So it’s 2001, and my family drives from fucking California and like three blizzards to get to Ohio for thanksgiving, becuase my grandparents are moving into a nursing home and it’s their last holiday in that house.  So its a bit bittersweet but ultimately a good thing.

Since it’s their last holiday there, the family pulls out all the stops when it comes to dinner, all the Russian desserts come out, as does the Lethal Bacon Mashed Potatoes and the horrible candied yams with the mini marshmallows dish because not all expressions of love are good, even if they are sincere.  In the spirit of going all-out, Uncle Bobby smokes a Turkey.  

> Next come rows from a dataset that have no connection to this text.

(* ===== verification/NgramProps.v ===== *)
(** * NgramProps
    The invariant of the n-gram search (the prefix function), and its properties. *)
From S2P Require Import Prelude OrdDict CacheHit KVCacheInterface SizingInv WorkerBlockTable InputBatchInv NgramProposer.
#[local] Open Scope nat_scope.

(** ** Borders
    [T] are the reversed tokens, [M] is the cap on lengths. *)
Section borders.
Context (T : list Z) (M : nat).

(** The first [v] tokens end at [i]. *)
Definition border (v i : nat) : Prop := v <= i /\ forall t, t < v -> T !! t = T !! (i - v + t).
Lemma border_0 i : border 0 i.
Proof. split; [lia | lia]. Qed.
Lemma border_trans v w i : border v i -> border w v -> border w i.
Proof. intros [H1 H2] [H3 H4]. split; [lia |]. intros t Ht. rewrite H4, H2 by lia. f_equal. lia. Qed.
Lemma border_nested v w i : border v i -> border w i -> w <= v -> border w v.
Proof.
  intros [H1 H2] [H3 H4] Hw. split; [done |]. intros t Ht. rewrite H4 by done. rewrite (H2 (v - w + t)) by lia. f_equal. lia.
Qed.
Lemma border_S v i : border (S v) (S i) <-> border v i /\ T !! v = T !! i.
Proof.
  split.
  - intros [H1 H2]. split; [split; [lia |]; intros t Ht; apply H2; lia |]. rewrite (H2 v) by lia. f_equal. lia.
  - intros [[H1 H2] H3]. split; [lia |]. intros t Ht. destruct (decide (t = v)) as [-> |]; [rewrite H3; f_equal; lia |]. apply H2. lia.
Qed.

(** [v] is the longest border of the first [i] tokens that is shorter than [i] and than [c]. *)
Definition best (c v i : nat) : Prop := border v i /\ v < i /\ v < c /\ forall w, border w i -> w < i -> w < c -> w <= v.
(** A match of length [v] ends at [j]. *)
Definition hit (v j : nat) : Prop := 1 <= v <= M /\ v <= j /\ j < length T /\ border v (S j).

(** ** The loop *)
Record searching (s : Search) : Prop := {
  se_cursor : 1 <= cursor s;
  se_len : length (lps s) = M;
  se_lps : forall j, j < cursor s -> j < M -> exists v, lps s !! j = Some v /\ best (S j) v (S j);
  se_zero : forall j, cursor s <= j -> j < M -> lps s !! j = Some 0;
  se_prev : border (prev_lps s) (cursor s) /\ prev_lps s < cursor s /\ prev_lps s < M;
  se_longer : cursor s < length T -> forall v, border v (cursor s) -> prev_lps s < v -> v < cursor s -> v < M -> T !! v <> T !! cursor s;
  se_best : forall v j, hit v j -> j < cursor s -> v <= longest_ngram s /\ (v = longest_ngram s -> j <= position s);
  se_hit : 0 < longest_ngram s -> hit (longest_ngram s) (position s);
}.
(** Nothing longer than the longest border of the tokens before the cursor has to be tried. *)
Lemma longer_of_best v i : best M v i -> forall w, border w i -> v < w -> w < i -> w < M -> T !! w <> T !! i.
Proof. intros (_ & _ & _ & H) w Hw H1 H2 H3. pose proof (H w Hw H2 H3). lia. Qed.
(** The match at the cursor is the longest one that ends there. *)
Lemma extended_best s : searching s -> cursor s < length T -> T !! prev_lps s = T !! cursor s -> forall w, border w (S (cursor s)) -> w <= cursor s -> w <= M -> w <= S (prev_lps s).
Proof.
  intros Hs Hi Heq [|w] Hb H1 H2; [lia |]. apply border_S in Hb as [Hb Ht]. destruct (decide (w <= prev_lps s)); [lia |].
  destruct (se_longer s Hs Hi w Hb ltac:(lia) ltac:(lia) ltac:(lia) Ht).
Qed.
Lemma prev_hit s : searching s -> cursor s < length T -> T !! prev_lps s = T !! cursor s -> hit (S (prev_lps s)) (cursor s).
Proof. intros Hs Hi Heq. destruct (se_prev s Hs) as (H1 & H2 & H3). split_and!; [lia | lia | lia | done |]. by apply border_S. Qed.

Uncle Bobby started cooking as a boy scout by tossing foil-wrapped potatoes into a campfire and has been addicted since, and now has a hand-made smokehouse in the backyard where he makes various cured meats and other delights.  He seasons the turkey in the traditional manner, but he and grandpa have a shared passion for a spicier mesquite-style bird, so Bobby makes a Cornish Game Hen seasoned that way, for them.

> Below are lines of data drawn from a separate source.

(* ===== verification/NelssaWorkerProps.v ===== *)
(** * NelssaWorkerProps
    The tokens the offload callback has collected, chunk after chunk, and the properties of
    offloading, reorganization and gathering. *)
From S2P Require Import Prelude OrdDict CacheHit Scheduler KVCacheInterface SizingInv WorkerBlockTable InputBatchInv NelssaClusters NelssaWorker NelssaEngine NelssaAttention NelssaGatherInv.
#[local] Open Scope nat_scope.

Section offload.
Context {A : Type} (cfg : NelssaCfg).
Notation H := (num_kv_heads cfg).

(** The vectors of head [h] of some tokens *)
Definition column (h : nat) (toks : list (list A)) : list A := omap (fun t => t !! h) toks.
Definition full_tokens (toks : list (list A)) : Prop := Forall (fun t => length t = H) toks.
Lemma column_app h a b : column h (a ++ b) = column h a ++ column h b.
Proof. apply omap_app. Qed.
Lemma rmap_column h toks : full_tokens toks -> h < H -> rmap (fun tok => np_get tok h) toks = Ok (column h toks) /\ length (column h toks) = length toks.
Proof.
  intros Hf Hh. induction Hf as [|t toks Ht Hf [IH1 IH2]]; [done |]. destruct (np_get_lt t h) as (x & Hx & Gx); [lia |]. cbn [rmap]. rewrite Gx. cbn [rbind]. rewrite IH1. cbn [rbind].
  assert (column h (t :: toks) = x :: column h toks) as -> by (unfold column; simpl; by rewrite Hx). simpl. by rewrite IH2.
Qed.
Lemma heads_of_spec states a n : n <= length states - a -> full_tokens (take n (drop a states)) -> heads_of cfg states a n = Ok ((fun h => column h (take n (drop a states))) <$> seq 0 H).
Proof.
  intros Hn Hf. unfold heads_of. rewrite bool_decide_eq_true_2 by (rewrite length_take, length_drop; lia). apply rmap_fmap. intros h [_ Hh]%elem_of_seq. by apply rmap_column.
Qed.

(** Writing one piece per row *)
Definition rows_from (f : nat -> list A) : list (list A) := f <$> seq 0 H.
Lemma rows_from_lookup f h : h < H -> rows_from f !! h = Some (f h).
Proof. intros Hh. unfold rows_from. rewrite list_lookup_fmap, lookup_seq_lt by done. done. Qed.
Lemma rows_from_Some f h x : rows_from f !! h = Some x -> h < H /\ x = f h.
Proof. intros Hx. unfold rows_from in Hx. apply list_lookup_fmap_Some in Hx as (j & -> & [-> Hj]%lookup_seq). done. Qed.
Definition put_at (start : nat) (v row : list A) : list A := take start row ++ v ++ drop (start + length v) row.
Lemma length_put_at start v row : start + length v <= length row -> length (put_at start v row) = length row.
Proof. intros Hl. unfold put_at. rewrite !length_app, length_take, length_drop. lia. Qed.
Lemma take_put_at start v row : start + length v <= length row -> take (start + length v) (put_at start v row) = take start row ++ v.
Proof. intros Hl. unfold put_at. rewrite app_assoc. apply take_app_length'. rewrite length_app, length_take. lia. Qed.
Definition wide (n : nat) (rows : list (list A)) : Prop := length rows = H /\ Forall (fun row => n <= length row) rows.
Lemma write_rows_spec rows start n f : wide (start + n) rows -> (forall h, h < H -> length (f h) = n) ->
  exists rows', write_rows rows start (start + n) (rows_from f) = Ok rows' /\ length rows' = H /\ forall h row, rows !! h = Some row -> rows' !! h = Some (put_at start (f h) row).
Proof.
  intros [Hl Hw] Hf. unfold write_rows. rewrite bool_decide_eq_true_2 by (unfold rows_from; rewrite length_fmap, length_seq; done).
  match goal with |- context [rmap ?g ?l] => destruct (rmap_Forall2 g (fun x y => y = put_at start x.2 x.1) l) as (rows' & -> & Hr) end.
  - apply Forall_lookup_2. intros h [row v] Hx. apply lookup_zip_with_Some in Hx as (row' & v' & [= -> ->] & Hrow & Hv). apply rows_from_Some in Hv as [Hh ->]. pose proof (Forall_lookup_1 _ _ _ _ Hw Hrow) as Hle. cbv beta in Hle.
    exists (put_at start (f h) row'). split; [| done]. cbn [fst snd]. unfold torch_assign, put_at. rewrite !Nat.min_l by lia. rewrite bool_decide_eq_true_2 by (rewrite Hf by done; lia). done.
  - exists rows'. split; [done |]. split; [rewrite <- (Forall2_length _ _ _ Hr), length_zip_with; unfold rows_from; rewrite length_fmap, length_seq; lia |].
    intros h row Hrow. assert (h < H) as Hh by (rewrite <- Hl; by eapply lookup_lt_Some). assert (zip rows (rows_from f) !! h = Some (row, f h)) as Hz by (apply lookup_zip_with_Some; eexists _, _; split_and!; [done | done | by apply rows_from_lookup]).
    destruct (Forall2_lookup_l _ _ _ _ _ Hr Hz) as (y & Hy & ->). done.
Qed.

(** ** The middle of a prompt *)
Definition middle_upto (K : list (list A)) (e : nat) : list (list A) := drop (Z.to_nat (first_n cfg)) (take (Z.to_nat (Z.min (zlen K - last_m cfg) (Z.of_nat e))) K).
(** Rows of a buffer of capacity [cap]; they start with the vectors of [toks] if [P]. *)
Definition rows_hold (P : Prop) (toks : list (list A)) (cap : nat) (rows : list (list A)) : Prop :=
  length rows = H /\ forall h row, rows !! h = Some row -> cap <= length row /\ (P -> take (length toks) row = column h toks).
Definition buffer_holds (P : Prop) (K V : list (list A)) (cap e : nat) (b : Buffer A) : Prop :=
  b_offset b = length (middle_upto K e) /\ rows_hold P (middle_upto K e) cap (b_keys b) /\ rows_hold P (middle_upto V e) cap (b_values b).
Lemma write_holds (P : Prop) toks more cap rows f : full_tokens more -> (forall h, h < H -> length (f h) = length more) -> (P -> forall h, h < H -> f h = column h more) -> rows_hold P toks cap rows -> length toks + length more <= cap ->
  exists rows', write_rows rows (length toks) (length toks + length more) (rows_from f) = Ok rows' /\ rows_hold P (toks ++ more) cap rows'.
Proof.
  intros Hf Lf Ef [Hl Hr] Hcap. destruct (write_rows_spec rows (length toks) (length more) f) as (rows' & E & Hl' & Hr').
  - split; [done |]. apply Forall_lookup_2. intros h row Hrow. destruct (Hr h row Hrow). lia.
  - exact Lf.
  - exists rows'. split; [done |]. split; [done |]. intros h row' Hrow'. assert (h < H) as Hh by (rewrite <- Hl'; by eapply lookup_lt_Some). destruct (lookup_lt_is_Some_2 rows h) as [row Hrow]; [lia |].
    destruct (Hr h row Hrow) as [Hc Ht]. rewrite (Hr' h row Hrow) in Hrow'. injection Hrow' as <-. pose proof (Lf h Hh) as Hlm. rewrite length_put_at by lia. split; [done |].
    intros HP. rewrite length_app, <- Hlm, take_put_at by lia. rewrite (Ht HP), (Ef HP h Hh). by rewrite column_app.
Qed.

Then Bobby has a Brilliant Idea.  He realizes that he can stuff the turkey (once it has been smoked) with regular stuffing, and there is still plenty of room for him to put the game hen inside THAT, and stuff the game hen becuase why not?  He confers with Mom, and she explains how to cut open the turkey so there’s  dramatic reveal as the stuffing and game hen come out.  It’s Genius.

Except, of course, that my Aunt Sue is attending, Uncle Cliff slouching after her.

So the day of the dinner, tensions are running a bit high, between the marathon cooking, the kids all being trapped indoors due to aforementioned blizzards, and Uncle Cliff deciding that the best way to amuse himself is by hiding from the adults in the basement, getting drunk and rambling about how various ethic groups were destroying America.  Being that I had close Muslim friends that were leaving the country becuase of 9/11, I was near tears from this nonsense and ready to fight a man roughly five times my size.  

Sue, for some reason, keeps coming down and defending him, or telling us we’re rotten children for ‘attacking’ him, becuase she Must Stand By Her Man, even if her man is a hefty bag of dog feces with an ugly mustache.

My sister eventually bolts upstairs to tattle and my grandfather limps down to the basement and brandishes his Hip-Bone Cane, hands rock-steady in spite of the Parkinson’s slowly taking over him.

“Firstly Cliff, It may not be my roof much longer but while you are under it you will be civil, or I’ll beat your skull in.  Also, dinner’s ready, everyone go wash up.”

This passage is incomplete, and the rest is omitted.